Burning wood debris for generation
WILLIAMS LAKE, BRITISH COLUMBIA - In the forested heart of British Columbia, Geoff Wagner is walking through huge piles of woody debris, the kind of stuff once considered trash by an industry that turns less than half of every tree it cuts into 2x4s.
But no longer. Today, those piles are a vision of a future in which forests not only build houses but light streets, and in which forestry companies are no longer simple hewers of wood but rather power players.
It is already happening under Mr. Wagner's watch, as Edmonton-based power producer Epcor Power LP transforms chipped bark and railway ties into a constant stream of electricity powering this part of central B.C.
Soon, it will be happening elsewhere as the West's biggest forestry companies race to build new facilities that will turn wasted wood into cash. B.C. Hydro estimates companies could produce 470 megawatts of power this way, or about 10% of the province's annual energy production.
Forestry companies say this could be just be the beginning, as B.C. serves as the pilot for a model of forest power that could be replicated across the country.
It is, however, Mr. Wagner's plant that is in many ways the pilot for B.C. The largest biomass power plant on the continent, the Williams Lake facility produces 66 megawatts of electricity - enough to power 65,000 homes - from a steady stream of chipped wood burning in a 1,000-degree Celsius inferno.
The plant was built 15 years ago as an air-quality measure to replace industrial "beehive burners" that incinerated waste at local sawmills into a smoky haze that shrouded the community.
"There was a purpose to it," says Mr. Wagner, the plant manager. "But it's an economic plant and it's been an economic plant since Day One."
Now the question is whether other wood-fired plants can be equally economic.
The province certainly hopes so. B.C. has begun pushing bio-energy as a way to make use of its huge stands of pine beetle-killed timber, and as part of its bid to become energy self-sufficient from carbon-neutral power sources by 2016.
This year, B.C. Hydro collected 20 proposals from firms that together are bidding to produce 4,100 gigawatt-hours of bio-electricity - roughly equivalent to the province's estimated potential - per year.
Many of them are forestry players.
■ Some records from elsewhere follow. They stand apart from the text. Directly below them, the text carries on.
Lemma attach_free_descriptor_witness :
  exists w',
    qps_add_file example_ten 11%positive 30 7 = Ok w'
    /\ legal w'
    /\ (forall q, Some q ∈ files (sel w') <-> q = 11%positive \/ Some q ∈ files (sel example_ten))
    /\ fd_count (sel w') = fd_count (sel example_ten) + 1
    /\ heap w' = <[11%positive := attached_record (this example_ten) 30 7 example_file]>
                   (heap example_ten)
    /\ qps_file_lookup_fd w' 30 None = Ok (w', Some 11%positive).
Proof.
  apply (attach_free_descriptor example_ten 11%positive example_file 30 7).
  - exact example_ten_legal.
  - vm_compute. reflexivity.
  - reflexivity.
  - unfold FD_SETSIZE. lia.
  - intros q Hq. apply (proj1 (records_elem _ _)) in Hq || apply records_elem in Hq.
    vm_compute in Hq.
    repeat (apply elem_of_cons in Hq; destruct Hq as [-> | Hq]; [vm_compute; discriminate |]).
    inversion Hq.
Defined.

(** X6: attaching with a descriptor that an attached record already has
    is fatal: qps_file_lookup_fd finds the record and stops the process
    through zabort, in the list form and in the array form alike. *)
Theorem attach_same_descriptor_aborts (w : world) (p q : file_ptr) (qf : qps_file)
        (info : Z) :
  legal w -> heap w !! p = Some qf -> f_selection qf = None ->
  Some q ∈ files (sel w) ->
  qps_add_file w p (fd_of (heap w) q) info
  = Abort "File with given fd already exists in qps_selection".
Proof.
  intros Hl Hp Hsel Hq. pose proof (l_files _ Hl) as Hf.
  destruct (fo_heap _ Hf q Hq) as (qq & Hqq & _ & Hrange & _).
  rewrite (fd_of_some _ _ _ Hqq).
  destruct (add_file_search w p qf (f_fd qq) info Hl Hp Hsel ltac:(lia))
    as (Hnotin & Hko & i & ret & Hs & Hcase).
  destruct Hcase as [(q' & -> & Hi & Hk) | [_ Hfree]].
  2:{ exfalso. apply (Hfree q Hq). apply fd_of_some. exact Hqq. }
  rewrite (add_file_run w p qf (f_fd qq) info Hp Hsel). unfold qps_file_lookup_fd.
  rewrite ensure_true by (apply andb_true_intro; split; lia). cbn [bind].
  rewrite Hs. cbn [bind fst snd Z.eqb sel set_file].
  rewrite (proj2 (vector_get_item_some _ i q') Hi). reflexivity.
Qed.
Mercer International Inc. has already made down payments on a $55-million generator that will sell 35 megawatts to the grid. Tolko Industries Ltd. already sells 20 megawatts to the grid, and is looking to build more.
Nexterra Energy Corp. is moving to build small wood-powered generators in urban areas. Canfor Pulp LP is considering at least four projects. In May, West Fraser Timber Co. Ltd. announced a partnership with Epcor to develop a 50-to 70-megawatt project. The company is also proposing to sell 15 megawatts of electricity through its partnership with Cariboo Pulp& Paper Co.
Electrical production is nothing new for the industry. West Fraser, for example, already produces a total of 100 megawatts to power its own mills, and the company sees the new electrical rush as little more than an extension of how things are already done.
"What we do is we cut trees and make products and sell them," says Bill LeGrow, West Fraser's vice-president of transportation and energy. "This is just another product, really. So if there's an economic opportunity on that product, it seems like a logical extension."
Perhaps most attractive - apart from the green benefits, which environmentalists have lauded - is the prospect of creating treasure from trash. Only 45% of a typical sawlog actually becomes lumber. The rest is left as residue. Much is used as chips that fuel pulp mills, but a substantial portion of the wood - in some areas, as much as 20% - is burned off or left to rot in clearcuts.
In other areas, bio-electricity could tip the economic balance in favour of timber stands now considered too short on lumber potential, and could even lead to changes in forestry practice to more fully use existing trees.
"There's a certain amount of biomass potential in the forest, and we don't harvest or utilize a fraction of that potential," says Wayne Clogg, West Fraser's senior vice-president of woodlands.
"We don't do a lot of intermediate thinning in our stands, which the Europeans do, because we don't really have a market for that small product there. But if you had a bioenergy demand, there's an opportunity there."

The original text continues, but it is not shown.